Of the entries below, restate word for word only the section that runs from the line with "(* ===== verification/LocCfg.v ===== *)" to the line with "(strings, default [] (head strings)).", counting both ends.

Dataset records
______

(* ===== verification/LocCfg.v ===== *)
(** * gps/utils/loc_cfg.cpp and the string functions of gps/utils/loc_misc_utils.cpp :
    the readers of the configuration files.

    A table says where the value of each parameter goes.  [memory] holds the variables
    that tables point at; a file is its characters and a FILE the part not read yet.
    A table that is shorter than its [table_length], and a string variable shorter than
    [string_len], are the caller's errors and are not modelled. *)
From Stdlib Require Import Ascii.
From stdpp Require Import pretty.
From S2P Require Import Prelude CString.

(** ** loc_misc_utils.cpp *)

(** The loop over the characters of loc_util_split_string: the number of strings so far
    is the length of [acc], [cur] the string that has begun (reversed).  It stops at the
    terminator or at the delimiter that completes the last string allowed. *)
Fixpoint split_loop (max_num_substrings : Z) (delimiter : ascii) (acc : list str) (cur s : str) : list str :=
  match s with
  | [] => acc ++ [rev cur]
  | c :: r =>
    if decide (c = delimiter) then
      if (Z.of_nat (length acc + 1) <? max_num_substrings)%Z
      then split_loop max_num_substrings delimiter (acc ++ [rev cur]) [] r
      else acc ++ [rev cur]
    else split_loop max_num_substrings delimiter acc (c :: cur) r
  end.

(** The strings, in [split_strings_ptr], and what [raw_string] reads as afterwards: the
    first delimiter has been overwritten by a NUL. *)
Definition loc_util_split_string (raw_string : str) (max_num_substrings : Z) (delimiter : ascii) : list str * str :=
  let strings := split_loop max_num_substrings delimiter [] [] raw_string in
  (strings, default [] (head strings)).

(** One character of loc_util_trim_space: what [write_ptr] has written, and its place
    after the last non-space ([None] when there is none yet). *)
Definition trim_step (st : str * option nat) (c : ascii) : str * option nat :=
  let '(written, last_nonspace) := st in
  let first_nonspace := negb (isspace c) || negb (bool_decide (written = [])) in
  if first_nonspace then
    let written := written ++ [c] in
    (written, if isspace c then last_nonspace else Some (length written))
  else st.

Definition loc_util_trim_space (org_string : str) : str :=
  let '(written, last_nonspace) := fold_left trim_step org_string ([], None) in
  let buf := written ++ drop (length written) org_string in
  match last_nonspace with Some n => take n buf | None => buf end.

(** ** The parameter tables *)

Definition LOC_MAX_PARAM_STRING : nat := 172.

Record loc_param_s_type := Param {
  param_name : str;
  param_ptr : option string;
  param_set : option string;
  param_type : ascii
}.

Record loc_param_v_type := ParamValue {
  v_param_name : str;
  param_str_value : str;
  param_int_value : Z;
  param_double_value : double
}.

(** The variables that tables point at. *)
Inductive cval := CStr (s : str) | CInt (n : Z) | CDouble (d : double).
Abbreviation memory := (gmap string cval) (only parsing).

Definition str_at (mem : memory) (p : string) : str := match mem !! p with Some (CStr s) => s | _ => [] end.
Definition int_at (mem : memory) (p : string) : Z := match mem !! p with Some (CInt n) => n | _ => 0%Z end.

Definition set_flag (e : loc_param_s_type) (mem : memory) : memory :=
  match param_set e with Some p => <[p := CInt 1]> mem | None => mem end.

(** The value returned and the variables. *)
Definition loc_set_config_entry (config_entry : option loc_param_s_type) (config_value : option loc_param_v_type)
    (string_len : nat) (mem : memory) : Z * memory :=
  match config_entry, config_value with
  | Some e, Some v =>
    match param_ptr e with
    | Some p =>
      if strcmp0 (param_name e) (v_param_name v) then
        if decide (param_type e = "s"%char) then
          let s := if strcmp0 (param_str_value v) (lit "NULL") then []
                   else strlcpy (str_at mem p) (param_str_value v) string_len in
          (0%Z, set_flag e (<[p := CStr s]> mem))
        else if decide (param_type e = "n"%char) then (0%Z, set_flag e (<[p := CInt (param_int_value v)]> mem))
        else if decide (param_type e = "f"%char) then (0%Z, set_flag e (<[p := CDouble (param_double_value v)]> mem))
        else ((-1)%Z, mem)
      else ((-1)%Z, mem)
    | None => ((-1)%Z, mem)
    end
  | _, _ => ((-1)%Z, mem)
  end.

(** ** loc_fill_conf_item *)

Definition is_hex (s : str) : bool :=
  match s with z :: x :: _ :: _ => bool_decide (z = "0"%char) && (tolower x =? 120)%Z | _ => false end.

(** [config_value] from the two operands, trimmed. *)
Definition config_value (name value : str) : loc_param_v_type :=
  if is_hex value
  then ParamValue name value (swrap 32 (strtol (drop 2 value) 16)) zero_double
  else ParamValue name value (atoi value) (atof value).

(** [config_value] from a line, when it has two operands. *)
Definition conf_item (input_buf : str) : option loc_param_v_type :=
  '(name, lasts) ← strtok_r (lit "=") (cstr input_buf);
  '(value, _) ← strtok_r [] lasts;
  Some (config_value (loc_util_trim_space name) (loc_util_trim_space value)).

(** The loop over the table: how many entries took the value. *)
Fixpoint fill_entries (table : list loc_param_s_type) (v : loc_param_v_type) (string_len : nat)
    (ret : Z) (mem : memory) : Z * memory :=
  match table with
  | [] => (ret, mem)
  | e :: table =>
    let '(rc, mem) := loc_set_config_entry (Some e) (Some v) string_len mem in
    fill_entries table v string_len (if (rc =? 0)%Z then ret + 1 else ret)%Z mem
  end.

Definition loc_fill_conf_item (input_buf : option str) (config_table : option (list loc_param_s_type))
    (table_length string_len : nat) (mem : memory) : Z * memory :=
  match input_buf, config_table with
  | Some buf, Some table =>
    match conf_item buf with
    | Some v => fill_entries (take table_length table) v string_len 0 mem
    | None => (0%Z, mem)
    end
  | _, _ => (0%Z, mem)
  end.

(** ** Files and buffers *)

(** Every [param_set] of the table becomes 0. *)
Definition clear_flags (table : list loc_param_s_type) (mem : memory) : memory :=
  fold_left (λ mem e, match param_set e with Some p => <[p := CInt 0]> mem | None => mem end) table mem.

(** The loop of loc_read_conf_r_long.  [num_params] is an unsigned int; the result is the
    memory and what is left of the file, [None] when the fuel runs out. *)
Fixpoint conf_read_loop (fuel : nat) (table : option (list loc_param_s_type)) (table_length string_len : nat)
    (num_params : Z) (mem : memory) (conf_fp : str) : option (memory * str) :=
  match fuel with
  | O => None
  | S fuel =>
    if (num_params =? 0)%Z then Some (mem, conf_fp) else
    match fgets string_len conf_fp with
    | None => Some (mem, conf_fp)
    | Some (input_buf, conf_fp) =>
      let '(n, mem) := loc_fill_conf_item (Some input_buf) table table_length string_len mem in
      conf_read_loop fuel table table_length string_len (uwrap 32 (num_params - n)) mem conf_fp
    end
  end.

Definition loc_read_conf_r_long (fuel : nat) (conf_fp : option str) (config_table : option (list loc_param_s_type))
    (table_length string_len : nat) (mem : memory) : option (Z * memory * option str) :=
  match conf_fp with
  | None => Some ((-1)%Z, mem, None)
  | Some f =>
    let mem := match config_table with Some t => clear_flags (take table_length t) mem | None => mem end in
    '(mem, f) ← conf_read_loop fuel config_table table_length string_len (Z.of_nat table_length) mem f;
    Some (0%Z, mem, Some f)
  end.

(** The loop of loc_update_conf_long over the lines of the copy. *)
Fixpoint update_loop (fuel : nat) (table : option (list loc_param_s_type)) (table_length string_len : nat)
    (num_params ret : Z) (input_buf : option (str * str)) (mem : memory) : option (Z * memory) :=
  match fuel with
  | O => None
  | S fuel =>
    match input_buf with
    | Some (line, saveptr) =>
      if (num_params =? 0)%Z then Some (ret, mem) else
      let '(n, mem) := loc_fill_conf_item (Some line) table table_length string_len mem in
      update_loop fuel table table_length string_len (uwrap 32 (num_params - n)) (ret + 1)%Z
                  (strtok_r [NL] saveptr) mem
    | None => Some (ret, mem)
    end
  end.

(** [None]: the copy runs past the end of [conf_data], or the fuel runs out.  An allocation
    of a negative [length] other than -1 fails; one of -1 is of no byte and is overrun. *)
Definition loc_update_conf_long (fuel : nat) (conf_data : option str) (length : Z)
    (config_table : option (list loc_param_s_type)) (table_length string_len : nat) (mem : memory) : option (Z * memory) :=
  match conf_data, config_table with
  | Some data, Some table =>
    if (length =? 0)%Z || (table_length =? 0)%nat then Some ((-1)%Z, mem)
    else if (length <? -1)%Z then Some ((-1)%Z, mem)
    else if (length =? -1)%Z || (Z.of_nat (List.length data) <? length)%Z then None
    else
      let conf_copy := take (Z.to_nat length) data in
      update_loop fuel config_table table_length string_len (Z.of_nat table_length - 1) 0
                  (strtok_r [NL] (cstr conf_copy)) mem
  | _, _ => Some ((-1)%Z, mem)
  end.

______

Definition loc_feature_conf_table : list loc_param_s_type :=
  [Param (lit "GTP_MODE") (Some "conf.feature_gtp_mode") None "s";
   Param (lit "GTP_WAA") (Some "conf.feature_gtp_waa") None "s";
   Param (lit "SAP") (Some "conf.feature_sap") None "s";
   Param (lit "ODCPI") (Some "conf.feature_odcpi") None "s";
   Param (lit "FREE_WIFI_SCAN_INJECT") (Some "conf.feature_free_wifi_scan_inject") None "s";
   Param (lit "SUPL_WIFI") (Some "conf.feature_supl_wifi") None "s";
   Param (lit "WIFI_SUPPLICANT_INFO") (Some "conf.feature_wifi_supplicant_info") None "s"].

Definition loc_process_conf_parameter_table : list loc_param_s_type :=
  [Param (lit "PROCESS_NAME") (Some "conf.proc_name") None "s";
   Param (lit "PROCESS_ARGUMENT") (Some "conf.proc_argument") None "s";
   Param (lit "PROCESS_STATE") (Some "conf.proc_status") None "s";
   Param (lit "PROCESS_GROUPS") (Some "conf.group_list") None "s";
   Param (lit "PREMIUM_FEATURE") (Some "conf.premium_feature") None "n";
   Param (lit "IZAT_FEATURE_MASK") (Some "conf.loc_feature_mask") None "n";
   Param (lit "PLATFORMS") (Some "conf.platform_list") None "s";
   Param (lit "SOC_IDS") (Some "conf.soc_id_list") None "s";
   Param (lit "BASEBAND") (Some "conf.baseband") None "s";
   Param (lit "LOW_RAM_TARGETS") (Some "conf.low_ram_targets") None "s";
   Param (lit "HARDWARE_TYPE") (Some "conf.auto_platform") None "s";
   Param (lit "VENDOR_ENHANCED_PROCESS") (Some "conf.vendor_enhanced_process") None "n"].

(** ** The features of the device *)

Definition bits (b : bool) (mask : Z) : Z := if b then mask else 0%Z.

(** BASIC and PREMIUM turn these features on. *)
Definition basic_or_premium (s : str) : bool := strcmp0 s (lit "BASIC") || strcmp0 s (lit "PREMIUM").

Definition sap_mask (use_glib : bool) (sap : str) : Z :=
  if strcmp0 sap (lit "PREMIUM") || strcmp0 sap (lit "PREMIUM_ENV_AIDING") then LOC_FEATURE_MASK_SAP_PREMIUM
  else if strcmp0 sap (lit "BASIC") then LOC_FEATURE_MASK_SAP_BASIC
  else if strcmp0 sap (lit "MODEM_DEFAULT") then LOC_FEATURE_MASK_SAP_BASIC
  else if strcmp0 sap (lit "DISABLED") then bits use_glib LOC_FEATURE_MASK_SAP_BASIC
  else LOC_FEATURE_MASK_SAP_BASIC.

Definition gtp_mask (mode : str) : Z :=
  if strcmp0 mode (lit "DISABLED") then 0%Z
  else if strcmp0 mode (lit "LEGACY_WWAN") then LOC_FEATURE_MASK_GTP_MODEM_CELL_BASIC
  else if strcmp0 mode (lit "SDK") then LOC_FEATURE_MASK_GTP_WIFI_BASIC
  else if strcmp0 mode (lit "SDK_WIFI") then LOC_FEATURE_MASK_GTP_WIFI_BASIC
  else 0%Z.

______

» TASK ANSWER
(* ===== verification/LocCfg.v ===== *)
(** * gps/utils/loc_cfg.cpp and the string functions of gps/utils/loc_misc_utils.cpp :
    the readers of the configuration files.

    A table says where the value of each parameter goes.  [memory] holds the variables
    that tables point at; a file is its characters and a FILE the part not read yet.
    A table that is shorter than its [table_length], and a string variable shorter than
    [string_len], are the caller's errors and are not modelled. *)
From Stdlib Require Import Ascii.
From stdpp Require Import pretty.
From S2P Require Import Prelude CString.

(** ** loc_misc_utils.cpp *)

(** The loop over the characters of loc_util_split_string: the number of strings so far
    is the length of [acc], [cur] the string that has begun (reversed).  It stops at the
    terminator or at the delimiter that completes the last string allowed. *)
Fixpoint split_loop (max_num_substrings : Z) (delimiter : ascii) (acc : list str) (cur s : str) : list str :=
  match s with
  | [] => acc ++ [rev cur]
  | c :: r =>
    if decide (c = delimiter) then
      if (Z.of_nat (length acc + 1) <? max_num_substrings)%Z
      then split_loop max_num_substrings delimiter (acc ++ [rev cur]) [] r
      else acc ++ [rev cur]
    else split_loop max_num_substrings delimiter acc (c :: cur) r
  end.

(** The strings, in [split_strings_ptr], and what [raw_string] reads as afterwards: the
    first delimiter has been overwritten by a NUL. *)
Definition loc_util_split_string (raw_string : str) (max_num_substrings : Z) (delimiter : ascii) : list str * str :=
  let strings := split_loop max_num_substrings delimiter [] [] raw_string in
  (strings, default [] (head strings)).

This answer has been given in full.